In the nine months ended September 30, 2018, under CP’s stock option plans, the Company issued 282,125 options at the weighted-average price of $240.91 per share, based on the closing price on the grant date.

Pursuant to the employee plan, these options may be exercised upon vesting, which is between 12 months and 48 months after the grant date, and will expire after seven years.

Under the fair value method, the fair value of the stock options at the grant date was approximately $16 million. The weighted-average fair value assumptions were approximately:
 
For the nine months ended September 30, 2018
Grant price
$240.91
Expected option life (years)(1)
5.00
Risk-free interest rate(2)
2.22%
Expected stock price volatility(3)
24.81%
Expected annual dividends per share(4)
$2.3854
Expected forfeiture rate(5)
4.7%
Weighted-average grant date fair value per option granted during the period
$55.63
(1) 
Represents the period of time that awards are expected to be outstanding. Historical data on exercise behaviour, or when available, specific expectations regarding future exercise behaviour, were used to estimate the expected life of the option.
(2) 
Based on the implied yield available on zero-coupon government issues with an equivalent term commensurate with the expected term of the option.
(3) 
Based on the historical stock price volatility of the Company’s stock over a period commensurate with the expected term of the option.
(4) 
Determined by the current annual dividend at the time of grant. The Company does not employ different dividend yields throughout the contractual term of the option. On May 10, 2018, the Company announced an increase in its quarterly dividend to $0.6500 per share, representing $2.6000 on an annual basis.
(5) 
The Company estimated forfeitures based on past experience. This rate is monitored on a periodic basis.

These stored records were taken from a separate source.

(* ===== verification/ZipDirectory.v ===== *)
(** * The ZIP central directory

    Models src/src/XrdZip/XrdZipCDFH.hh and XrdZipDataDescriptor.hh. *)

From stdpp Require Import base tactics list list_numbers numbers option gmap.
From S2P Require Import Prelude ZipRecords.

(** ** [XrdZipDataDescriptor.hh] *)

Definition DataDescriptor_flag := Z.shiftl 1 3.

Definition DataDescriptor_GetSize (zip64 : bool) : Z :=
  if zip64 then 4 + 3 * 8 else 4 + 3 * 4.

(** ** [XrdZipCDFH.hh] *)

Record CDFH := MkCDFH {
  cd_zipVersion : Z;
  cd_minZipVersion : Z;
  cd_generalBitFlag : Z;
  cd_compressionMethod : Z;
  cd_timestmp : dos_timestmp;
  cd_ZCRC32 : Z;
  cd_compressedSize : Z;
  cd_uncompressedSize : Z;
  cd_filenameLength : Z;
  cd_extraLength : Z;
  cd_commentLength : Z;
  cd_nbDisk : Z;
  cd_internAttr : Z;
  cd_externAttr : Z;
  cd_offset : Z;
  cd_filename : bytes;
  cd_extra : option Extra;
  cd_comment : bytes;
  cd_cdfhSize : Z }.

Definition cdfhSign := 0x02014b50.
Definition cdfhBaseSize := 46.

Performance share unit plan

In the nine months ended September 30, 2018, the Company issued 161,323 PSUs with a grant date fair value of approximately $39 million. These units attract dividend equivalents in the form of additional units based on the dividends paid on the Company’s Common Shares. PSUs vest and are settled in cash or in CP Common Shares, approximately three years after the grant date, contingent upon CP’s performance ("performance factor").

The performance period for the PSUs issued in the nine months ended September 30, 2018 is January 1, 2018 to December 31, 2020. The fair value of these PSUs is measured periodically until settlement, using either a lattice-based valuation model or a Monte Carlo simulation model.

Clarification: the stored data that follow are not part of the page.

Lemma ZIP64_EOCDL_Serialize_parse l rest :
  0 <= zl_nbDiskZip64Eocd l < 2 ^ 32 -> 0 <= zl_zip64EocdOffset l < 2 ^ 64 ->
  0 <= zl_totalNbDisks l < 2 ^ 32 ->
  ZIP64_EOCDL_parse (ZIP64_EOCDL_Serialize l [] ++ rest) = Ok l.
Proof.
  intros. unfold ZIP64_EOCDL_parse, ZIP64_EOCDL_Serialize. cbn [app].
  cd_field 1%nat. cd_field 2%nat. cd_field 3%nat. by destruct l.
Qed.

(** The locator's offset is where the directory ends. *)
Lemma ZIP64_EOCDL_new_offset off cnt size :
  max_u32 <= off -> 0 <= size < 2 ^ 32 -> off + size < 2 ^ 64 ->
  ZIP64_EOCDL_new (EOCD_new off cnt size) (ZIP64_EOCD_new off cnt size)
  = MkZIP64_EOCDL 0 (off + size) 1.
Proof.
  intros Hb Hs Ho. unfold ZIP64_EOCDL_new, EOCD_new. unfold max_u32 in *.
  destruct (Z.leb_spec (2 ^ 32 - 1) off); [|lia]. cbn [eo_cdOffset eo_cdSize].
  rewrite Z.eqb_refl. cbn [z6_cdOffset z6_cdSize ZIP64_EOCD_new].
  assert ((if size =? 2 ^ 32 - 1 then size else size) = size) as -> by by case_match.
  by rewrite u64_small by lia.
Qed.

The performance period for the PSUs issued in 2015 was January 1, 2015 to December 31, 2017. The performance factors for these PSUs were Operating Ratio, ROIC, TSR compared to the S&P/TSX 60 index and TSR compared to Class I railways. The resulting payout was 160% of the Company's average share price that was calculated using the last 30 trading days preceding December 31, 2017. In the first quarter of 2018, payouts occurred on the total outstanding awards, including dividends reinvested, totaling $30 million on 82,800 outstanding awards.

Deferred share unit plan

In the nine months ended September 30, 2018, the Company granted 13,888 DSUs with a grant date fair value of approximately $3 million. DSUs vest over various periods of up to 48 months and are only redeemable for a specified period after employment is terminated. An expense to income for DSUs is recognized over the vesting period for both the initial subscription price and the change in value between reporting periods.

Restricted share unit plan

In the nine months ended September 30, 2018, the Company granted 21,895 restricted share units ("RSUs") with a grant date fair value of approximately $5 million. The RSUs are notional full value shares that attract dividend equivalents in the form of additional units based on the dividends paid on the Company’s Common Shares. RSUs have no performance factors attached to them and are vested and settled in cash after a period of three years from the grant date. An expense to income for RSUs is recognized over the vesting period for both the initial subscription price and the change in value between reporting periods.